Специалисты компании Trustwave обнаружили, что неназванный китайский банк обязал по меньшей мере две западные компании установить официальное налоговое ПО, содержащее бэкдор GoldenSpy. Названия пострадавших компаний не раскрываются, но известно, что это были финансовая организация и поставщик ПО, недавно открывшие офисы в Китае.
Все началось с того, что к Trustwave за помощью обратился один из клиентов, объяснив, что китайский банк потребовал, чтобы компания установила ПО Intelligent Tax, разработанное Aisino Corporation специально для уплаты местных налогов.

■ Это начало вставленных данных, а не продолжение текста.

(** X9. robots.txt is read at most once per host.  After a first check of
    a URL with robots checking on, the cache holds an entry for the host
    of the URL; the entry survives any run of requests, and a later check
    of any URL of that host is answered from it (allowed when the entry
    is the empty one, else what the cached parser says), leaving the
    scraper and the world as they are: no second read. *)
Theorem X9_robots_read_once_per_host
    (s : t) (w : World) (url url' : string) (later : list string)
    (Hrespect : respect_robots_txt (config s) = true)
    (Hhost : url_domain E url' = url_domain E url) :
  let '(allowed, s1, w1) := _can_fetch E s w url in
  let '(s2, w2) := run_requests E s1 w1 later in
  exists entry,
    robots_cache s1 !! url_domain E url = Some entry /\
    robots_cache s2 !! url_domain E url = Some entry /\
    allowed = match entry with
              | Some rp => can_fetch rp "*" url
              | None => true
              end /\
    _can_fetch E s2 w2 url'
    = (match entry with
       | Some rp => can_fetch rp "*" url'
       | None => true
       end, s2, w2).
Proof.
  unfold _can_fetch at 1. unfold _get_robots_parser. rewrite Hrespect. simpl.
  assert (Hlater : forall s1 w1 entry,
            config s1 = config s ->
            robots_cache s1 !! url_domain E url = Some entry ->
            let '(s2, w2) := run_requests E s1 w1 later in
            robots_cache s2 !! url_domain E url = Some entry /\
            _can_fetch E s2 w2 url'
            = (match entry with
               | Some rp => can_fetch rp "*" url'
               | None => true
               end, s2, w2)).
  { intros s1 w1 entry Hcfg Hc.
    pose proof (run_requests_keeps_cached E later s1 w1 _ _ Hc) as [Hc2 Hcfg2].
    destruct (run_requests E s1 w1 later) as [s2 w2]. simpl in *.
    split; [exact Hc2|]. unfold _can_fetch, _get_robots_parser.
    rewrite Hcfg2, Hcfg, Hrespect, Hhost, Hc2. simpl. by destruct entry. }
  destruct (robots_cache s !! url_domain E url) as [cached|] eqn:Hc.
  - specialize (Hlater s w cached eq_refl Hc).
    destruct cached as [rp|];
      destruct (run_requests E s w later) as [s2 w2];
      destruct Hlater as [H1 H2]; eexists; eauto.
  - destruct (robots_read E w (urljoin E (url_domain E url) "/robots.txt"))
      as [rp|] eqn:Hread; simpl;
      match goal with
      | |- context [run_requests E ?a ?b later] =>
          specialize (Hlater a b
                        (robots_read E w
                           (urljoin E (url_domain E url) "/robots.txt"))
                        eq_refl);
          simpl in Hlater; rewrite Hread, lookup_insert_eq in Hlater;
          specialize (Hlater eq_refl);
          destruct (run_requests E a b later) as [s2 w2]
      end;
      destruct Hlater as [H1 H2]; eexists; rewrite lookup_insert_eq; eauto.
Qed.




End RequestAccounting.

(** X7 on a fresh scraper. *)
Lemma X7_request_counters_add_up_witness :
  stats_ok (BaseScraper.stats
              (BaseScraper._make_request_sync
                 (Fixture.env None Fixture.site_b_broken)
                 (BaseScraper.init DEFAULT_CONFIG) Fixture.world0
                 "https://example.com/b").1.2).
Proof.
  apply (X7_request_counters_add_up (Fixture.env None Fixture.site_b_broken)
           (BaseScraper.init DEFAULT_CONFIG) Fixture.world0
           "https://example.com/b").
  vm_compute. repeat split; discriminate.
Defined.

(** X8 after one successful and one failed request: a rate of one half. *)
Lemma X8_get_stats_rates_are_bounded_witness :
  let s := (run_requests (Fixture.env None Fixture.site_b_broken)
              (BaseScraper.init DEFAULT_CONFIG) Fixture.world0
              ["https://example.com/a"; "https://example.com/b"]).1 in
  (BaseScraper.success_rate (BaseScraper.get_stats s 0 Fixture.world0)
   == 1 # 2)%Q /\
  (BaseScraper.success_rate (BaseScraper.get_stats s 0 Fixture.world0) <= 1)%Q.
Proof.
  split; [vm_compute; reflexivity|].
  apply (X8_get_stats_rates_are_bounded
           (run_requests (Fixture.env None Fixture.site_b_broken)
              (BaseScraper.init DEFAULT_CONFIG) Fixture.world0
              ["https://example.com/a"; "https://example.com/b"]).1
           0 Fixture.world0).
  vm_compute. repeat split; discriminate.
Defined.

(** X9 on a host whose robots.txt disallows everything: the second check
    is answered from the cache. *)
Lemma X9_robots_read_once_per_host_witness :
  let E := Fixture.env (Some Fixture.robots_deny) Fixture.site_ok in
  let '(allowed, s1, w1) :=
    BaseScraper._can_fetch E (BaseScraper.init DEFAULT_CONFIG) Fixture.world0
      "https://example.com/a" in
  let '(s2, w2) := run_requests E s1 w1 ["https://example.com/b"] in
  exists entry,
    BaseScraper.robots_cache s1 !! url_domain E "https://example.com/a"
    = Some entry /\
    BaseScraper.robots_cache s2 !! url_domain E "https://example.com/a"
    = Some entry /\
    allowed = match entry with
              | Some rp => can_fetch rp "*" "https://example.com/a"
              | None => true
              end /\
    BaseScraper._can_fetch E s2 w2 "https://example.com/c"
    = (match entry with
       | Some rp => can_fetch rp "*" "https://example.com/c"
       | None => true
       end, s2, w2).
Proof.
  exact (X9_robots_read_once_per_host
           (Fixture.env (Some Fixture.robots_deny) Fixture.site_ok)
           (BaseScraper.init DEFAULT_CONFIG) Fixture.world0
           "https://example.com/a" "https://example.com/c"
           ["https://example.com/b"] eq_refl eq_refl).
Defined.

(** ** Duplicate statistics and URL cleaning (utils/data_processor.py) *)

Section Deduplication.
Import DataProcessor.
Variable E : Env.

Lemma is_duplicate_effect (dp : t) (data : json) :
  seen_hashes (is_duplicate E dp data).2
  = seen_hashes dp ∪ {[ calculate_hash E data ]} /\
  Z.of_nat (size (seen_hashes (is_duplicate E dp data).2))
  + duplicate_count (is_duplicate E dp data).2
  = Z.of_nat (size (seen_hashes dp)) + duplicate_count dp + 1 /\
  duplicate_count dp <= duplicate_count (is_duplicate E dp data).2.
Proof.
  unfold is_duplicate. case_decide as Hin; simpl.
  - split; [set_solver|]. split; lia.
  - split; [reflexivity|]. split; [|lia].
    rewrite size_union by set_solver. rewrite size_singleton. lia.
Qed.
Lemma returns_sending_twice d (m : M unit) cs n :
  returns_sending d m cs n ->
  returns_sending d (for_each (range 2) (fun _ => m)) (cs ++ cs) (n + n).
Proof.
  intros H. rewrite range_2. cbn [for_each].
  replace (cs ++ cs) with (cs ++ cs ++ []) by (rewrite app_nil_r; reflexivity).
  replace (n + n)%nat with (n + (n + 0))%nat by lia.
  repeat apply returns_sending_bind; try exact H.
  intros w Hw. exists w. rewrite app_nil_r. unfold logged_reads.
  repeat split; [exact Hw|]. destruct (write_datafile d); lia.
Qed.

Lemma returns_sending_drone d c : returns_sending d (Options.drone c) [c] 0.
Proof.
  intros w Hw. eexists. split; [reflexivity|]. split; [exact Hw|].
  cbn [trace reads]. rewrite commands_app. split; [reflexivity|].
  unfold logged_reads. destruct (write_datafile d); lia.
Qed.

Lemma returns_sending_output_position d pattern :
  returns_sending d (Options.output_position pattern) [] 1.
Proof.
  intros w Hw. unfold Options.output_position, Options.date_time_str, datetime_now,
    Options.get_position_data, writerow, when, logged_reads.
  step. subst d. destruct (write_datafile (self w)).
  - step. step. destruct (position_feed _ _) as [[[t x] y] z].
    eexists. split; [reflexivity|]. split; [reflexivity|].
    cbn [trace reads]. rewrite commands_app, !app_nil_r. split; [reflexivity|].
    unfold bump. cbn. lia.
  - exists w. rewrite app_nil_r. repeat split. lia.
Qed.

(** One leg of [move_xyz_simple] where the division and the sleep go
    through. *)
Lemma returns_sending_simple_leg d note x y z dist velocity pattern :
  ~ velocity == 0 -> 0 <= dwell d + dist / velocity ->
  returns_sending d (Options.simple_leg note x y z dist velocity pattern)
    [target_command x y z velocity] 1.
Proof.
  intros Hv Hs w Hw. unfold Options.simple_leg, Options.send_absolute_position,
    Options.drone, print.
  subst d. step. step. step. rewrite (div_nonzero _ _ Hv), bind_ret_l.
  sleep Hs.
  match goal with |- context [Options.output_position pattern ?w0] =>
    destruct (returns_sending_output_position (self w) pattern w0 eq_refl)
      as (w' & E & Hs' & Hc & Hr)
  end.
  exists w'. split; [exact E|]. split; [exact Hs'|]. split; [|exact Hr].
  rewrite Hc. cbn [trace]. rewrite !commands_app. cbn.
  rewrite !app_nil_r. reflexivity.
Qed.
(** * LDAP client core: Modify and Compare

    A shallow embedding of [modify.go] (Modify requests: data model,
    encoder, LDIF dump, the [Conn.Modify] call) and of the Compare file
    ([CompareRequest], [encodeCompareRequest], [Connection.Compare]),
    together with the properties the specification states about them.

    Conventions.
    - Go's [uint8]/[uint64] are [Z]; the only conversion in the code,
      [uint64(mod.ModOperation)], widens and is the identity.
    - Go strings are [string]; [fmt.Sprintf] with [%s] verbs is written
      out as concatenation.
    - A [*ber.Packet] is a tree.  The code only appends children that are
      already complete, so the pointer structure carries no aliasing that
      a value tree would lose.
    - The effects of a call (packets handed to the connection, debug
      output, release of the message id) are collected in a log. *)

From Stdlib Require Import ZArith List.
From Stdlib.Strings Require Import String Ascii Byte.
From stdpp Require Import base option list gmap strings.
Import ListNotations.

Set Warnings "-register-all".
Local Open Scope Z_scope.

(** Line feed, the ["\n"] of the Go string literals. *)
Definition LF : string := String "010"%char EmptyString.

(** The pieces of a text, one after the other. *)
Definition joined (pieces : list string) : string :=
  fold_right String.append EmptyString pieces.

(** ** The wire codec (package [ber]) *)

Module ber.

Эксперты Trustwave обнаружили бэкдор в налоговой программе, обратив внимание на подозрительные сетевые запросы, исходящие из сети клиента. Проанализировал налоговое ПО китайского банка, исследователи пришли в выводу, что программа работает как нужно и действительно позволяет платить местные налоги, однако вместе с этим она установила в системы компании-клиента скрытый бэкдор GoldenSpy.
GoldenSpy обладает правами уровня SYSTEM, что позволяет удаленным злоумышленникам подключаться к зараженной системе, выполнять команды, загружать и устанавливать другое программное обеспечение.
Многие программы имеют функции удаленного доступа, которые обычно используются для отладки, но эксперты Trustwave объясняют, что это не такой случай. Специалисты пишут, что выявили функциональность, которая обычно используется исключительно малварью, но не встречается у легитимных программ. Так, GoldenSpy обладает следующими особенностями:
- Бэкдор прописывает две идентичные копии самого себя в автозапуск. Если одна из копий перестает работать, двойник тут же ее восстанавливает. Кроме того, малварь использует модуль exeprotector, который отслеживает удаление любого из этих «клонов». В случае удаления загружается и выполняется новая копия вредоноса. Такая трехслойная защита серьезно затрудняет удаление файла из зараженной системы.
- Деинсталляция Intelligent Tax не удаляет из системы GoldenSpy, который продолжает функционировать как скрытый бэкдор.
- GoldenSpy не загружается и не устанавливается в течение двух часов после завершения установки налогового ПО. Когда установка бэкдора наконец происходит, все делается тихо, без каких-либо уведомлений.
- GoldenSpy не связывается с инфраструктурой налогового ПО (i-xinnuo[.]com), но обращается к домену ningzhidata[.]com, который ранее уже использовался для размещения других версий малвари GoldenSpy.
- После первых трех попыток установить связь с управляющим сервером, малварь рандомизирует время очередной попытки «выхода на связь». Это известный способ избежать внимания защитных механизмов.
Аналитикам Trustwave так и не удалось понять, каким образом бэкдор попал в продукт Aisino Corporation. Теории экспертов гласят, что бэкдор мог быть создан «правительственными» хакерами Китая; тайно добавлен в программу нечистым на руку сотрудником банка; или создан кем-то из инженеров Aisino Corporation. То есть пока неясно, могли ли китайские спецслужбы вынудить банк или Aisino Corporation добавить малварь в официальное налоговое ПО (чтобы шпионить за иностранными компаниями), или же произошедшее было случайностью, и это работа обычных хакеров, преследующих финансовую выгоду.
В настоящее время исследователи призывают все западные компании, работающие в Китае и имеющие дело с Intelligent Tax, рассматривать этот инцидент как потенциальную угрозу, срочно проверить свои системы на предмет компрометации и принять необходимые меры.